#### [BRIEF]
Using the listing below, retype exactly the lines starting at the one with "Hm & ?)]; [by left|right]." and ending at the one with "((r = 0 /\ tm_files", and include both.

#### [RECORDED INFORMATION]
(** C29: the test for the end of the file adds offset and size without a check: a read of so many bytes that the sum wraps around to a position inside the file copies bytes from behind the frames of the file. *)
Theorem tmpfs_read_overrun s M p f offset size :
  tm_ok s M -> tm_files s !! p = Some f -> 0 < offset < tf_size f -> size < two64 -> two64 <= offset + size <= two64 + tf_size f ->
  tmpfs_read s p offset size = None.
Proof.
  intros Hok Hf Ho Hs Hw. unfold tmpfs_read. rewrite Hf. cbn [mbind option_bind]. rewrite Z.geb_leb, (proj2 (Z.leb_gt _ _)) by lia.
  destruct (tk_file _ _ Hok _ _ Hf) as (_ & [(_ & Hz & _)|(_ & Hsz & Hcap & HM & m & Hm & Hl)] & _); [lia|]. destruct (owns_range _ _ _ _ (tk_frames _ _ Hok) HM) as (Hpos & _ & Hr). rewrite <- Hcap in Hr.
  assert (u64 (offset + size) = offset + size - two64) as -> by (unfold u64; symmetry; apply (Z.mod_unique_pos _ _ 1); lia). rewrite Z.gtb_ltb, (proj2 (Z.ltb_ge _ _)) by lia.
  rewrite (proj2 (Z.eqb_neq size 0)) by lia. rewrite Hm. cbn [mbind option_bind]. unfold slice. rewrite (proj2 (Z.leb_gt (offset + size) (zlen m))) by lia. by rewrite andb_false_r.
Qed.
(** Deleting a file with other links only counts one link less; deleting the
    last link frees the record and gives exactly the frames of the file back,
    and no other file changes. *)
Lemma tmpfs_delete_ok s M node v f :
  tm_ok s M -> tm_nodes s !! node = Some v -> tm_files s !! tn_handle v = Some f ->
  exists s', tmpfs_delete free offset_ s node = Some (s', EOK) /\ others s s' (tn_handle v) /\
    if tf_link_count f >? 1 then tm_ok s' M /\ tm_files s' !! tn_handle v = Some (tf_with_links f (tf_link_count f - 1)) /\ content s' (tf_with_links f (tf_link_count f - 1)) = content s f
    else tm_ok s' (delete (ph f) M) /\ tm_files s' !! tn_handle v = None.
Proof.
  intros Hok Hv Hf. pose proof Hok as [Hown Hfile Hapart Hall]. set (p := tn_handle v) in *. destruct (Hfile _ _ Hf) as (Hp0 & Hfk & Hnode). unfold tmpfs_delete. rewrite Hv. cbn [mbind option_bind]. fold p.
  rewrite (proj2 (Z.eqb_neq _ _) Hp0), Hf. cbn [mbind option_bind]. destruct (tf_link_count f >? 1).
  - eexists. split; [done|]. split; [intros q Hq; simpl; by rewrite lookup_insert_ne|]. split; [|split; [simpl; by rewrite lookup_insert_eq|done]]. set (f' := tf_with_links f _). unfold set_file.
    split; cbn [tm_frames tm_files tm_nodes]; [done| | |].
    + intros q g [[<- <-]|[_ Hg]]%lookup_insert_Some; [|by apply Hfile]. split; [done|]. split; [exact Hfk|done].
    + intros q r g h Hqr [[<- <-]|[Hq Hg]]%lookup_insert_Some [[<- <-]|[Hr Hh]]%lookup_insert_Some; [done| | |by eapply (Hapart q r)].
      * by apply (Hapart p r f h).
      * by apply (Hapart q p g f).
    + intros a k HM. destruct (Hall _ _ HM) as (q & g & Hg & Hgd & Hgp). destruct (decide (q = p)) as [->|]; [exists p, f'; rewrite lookup_insert_eq; assert (g = f) as -> by congruence; done|]. exists q, g. by rewrite lookup_insert_ne.
  - unfold tmpfs_release_pages. rewrite (proj2 (Z.eqb_neq _ _) Hp0), Hf. cbn [mbind option_bind].
    assert (exists y, (if negb (tf_data f =? 0) && negb (tf_page_num f =? 0) then x0 ← free (tm_frames s) (virt_to_phys offset_ (tf_data f)) (tf_page_num f); Some (mkTm x0 (delete (tf_data f) (tm_mem s)) (tm_files s) (tm_nodes s)) else Some s) = Some (mkTm y.1 y.2 (tm_files s) (tm_nodes s)) /\
      owns y.1 (delete (ph f) M) /\ forall q g, q <> p -> tm_files s !! q = Some g -> tf_data g <> 0 -> ph g <> ph f /\ y.2 !! tf_data g = tm_mem s !! tf_data g) as (y & Ey & Hy & Hyo).
    { destruct Hfk as [(Hz & _)|(Hfd & _ & _ & HMf & _)].
      - rewrite Hz. change (negb (0 =? 0)) with false. cbn [andb]. exists (tm_frames s, tm_mem s). assert (ph f = 0) as Hph by (unfold ph; by rewrite Hz). assert (M !! 0 = None) as HM0 by (destruct (M !! 0) eqn:E0; [destruct (owns_range _ _ _ _ Hown E0); lia|done]).
        split; [by destruct s|]. simpl. rewrite Hph, delete_id by done. split; [done|]. intros q g Hq Hg Hgd. split; [|done]. destruct (Hfile _ _ Hg) as (_ & [(? & _)|(_ & _ & _ & HMg & _)] & _); [done|]. congruence.
      - destruct (owns_range _ _ _ _ Hown HMf) as (_ & Hpn & _). rewrite (proj2 (Z.eqb_neq _ _) Hfd), (proj2 (Z.eqb_neq (tf_page_num f) 0)) by lia. cbn [negb andb].
        destruct (free_owns _ _ _ _ Hown HMf) as (x1 & E1 & Hx1). unfold ph in E1. rewrite E1. cbn [mbind option_bind]. exists (x1, delete (tf_data f) (tm_mem s)). split; [done|]. split; [done|].
        intros q g Hq Hg Hgd. pose proof (Hapart q p g f Hq Hg Hf Hgd Hfd) as Hph. split; [done|]. simpl. rewrite lookup_delete_ne; [done|]. intros E. apply Hph. unfold ph. by rewrite E. }
    rewrite Ey. cbn [mbind option_bind]. unfold free_file, set_file. cbn [tm_files]. rewrite lookup_insert_eq. cbn [mbind option_bind tm_frames tm_mem tm_files tm_nodes]. rewrite delete_insert_eq.
    eexists. split; [done|]. split; [intros q Hq; simpl; rewrite lookup_delete_ne by done; split; [done|]; intros g Hg Hgd; by apply (Hyo q g)|]. split; [|simpl; by rewrite lookup_delete_eq].
    split; [done| | |]; simpl.
    + intros q g [Hq Hg]%lookup_delete_Some. destruct (Hfile _ _ Hg) as (? & Hgk & ?). split; [done|]. split; [|done]. destruct Hgk as [?|(Hgd & ? & ? & HMg & m & Hm & ?)]; [by left|right].
      destruct (Hyo q g ltac:(done) Hg Hgd) as [Hph E2]. split; [done|]. split; [done|]. split; [done|]. split; [by rewrite lookup_delete_ne|]. exists m. simpl. by rewrite E2.
    + intros q r g h Hqr [_ Hg]%lookup_delete_Some [_ Hh]%lookup_delete_Some. by eapply (Hapart q r).
    + intros a k [Hne HM]%lookup_delete_Some. destruct (Hall _ _ HM) as (q & g & Hg & Hgd & Hgp). exists q, g. rewrite lookup_delete_ne; [done|]. intros <-. apply Hne. assert (g = f) as -> by congruence. done.
Qed.
(** C27: a write returns 0 and changes no file, or the number of bytes, and then the file holds the old bytes with the new ones over them from the offset on, zeros in between when the offset is past the end, in as many frames as needed; the size of the node follows, no other file changes, no frame is lost or given back twice, and a read returns what was written. *)
Theorem tmpfs_write_correct s M p f b offset :
  tm_ok s M -> tm_files s !! p = Some f -> 0 <= offset ->
  exists s' r M', tmpfs_write alloc free offset_ s p b offset = Some (s', r) /\ tm_ok s' M' /\
    (forall q g, q <> p -> tm_files s !! q = Some g -> tm_files s' !! q = Some g /\ content s' g = content s g) /\
    ((r = 0 /\ tm_files s' = tm_files s /\ content s' f = content s f) \/
     (r = zlen b /\ exists f' v, tm_files s' !! p = Some f' /\ content s' f' = overlay (content s f) offset b /\ tf_size f' = Z.max (tf_size f) (offset + zlen b) /\ tm_nodes s' !! tf_node f = Some v /\ tn_size v = tf_size f' /\
        forall o n, 0 <= o -> 0 <= n -> o + n < two64 -> tmpfs_read s' p o n = Some (take (Z.to_nat n) (drop (Z.to_nat o) (overlay (content s f) offset b))))).
Proof. apply tmpfs_write_ok. Qed.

#### [TASK RESULT]
    + intros q g [Hq Hg]%lookup_delete_Some. destruct (Hfile _ _ Hg) as (? & Hgk & ?). split; [done|]. split; [|done]. destruct Hgk as [?|(Hgd & ? & ? & HMg & m & Hm & ?)]; [by left|right].
      destruct (Hyo q g ltac:(done) Hg Hgd) as [Hph E2]. split; [done|]. split; [done|]. split; [done|]. split; [by rewrite lookup_delete_ne|]. exists m. simpl. by rewrite E2.
    + intros q r g h Hqr [_ Hg]%lookup_delete_Some [_ Hh]%lookup_delete_Some. by eapply (Hapart q r).
    + intros a k [Hne HM]%lookup_delete_Some. destruct (Hall _ _ HM) as (q & g & Hg & Hgd & Hgp). exists q, g. rewrite lookup_delete_ne; [done|]. intros <-. apply Hne. assert (g = f) as -> by congruence. done.
Qed.
(** C27: a write returns 0 and changes no file, or the number of bytes, and then the file holds the old bytes with the new ones over them from the offset on, zeros in between when the offset is past the end, in as many frames as needed; the size of the node follows, no other file changes, no frame is lost or given back twice, and a read returns what was written. *)
Theorem tmpfs_write_correct s M p f b offset :
  tm_ok s M -> tm_files s !! p = Some f -> 0 <= offset ->
  exists s' r M', tmpfs_write alloc free offset_ s p b offset = Some (s', r) /\ tm_ok s' M' /\
    (forall q g, q <> p -> tm_files s !! q = Some g -> tm_files s' !! q = Some g /\ content s' g = content s g) /\
    ((r = 0 /\ tm_files s' = tm_files s /\ content s' f = content s f) \/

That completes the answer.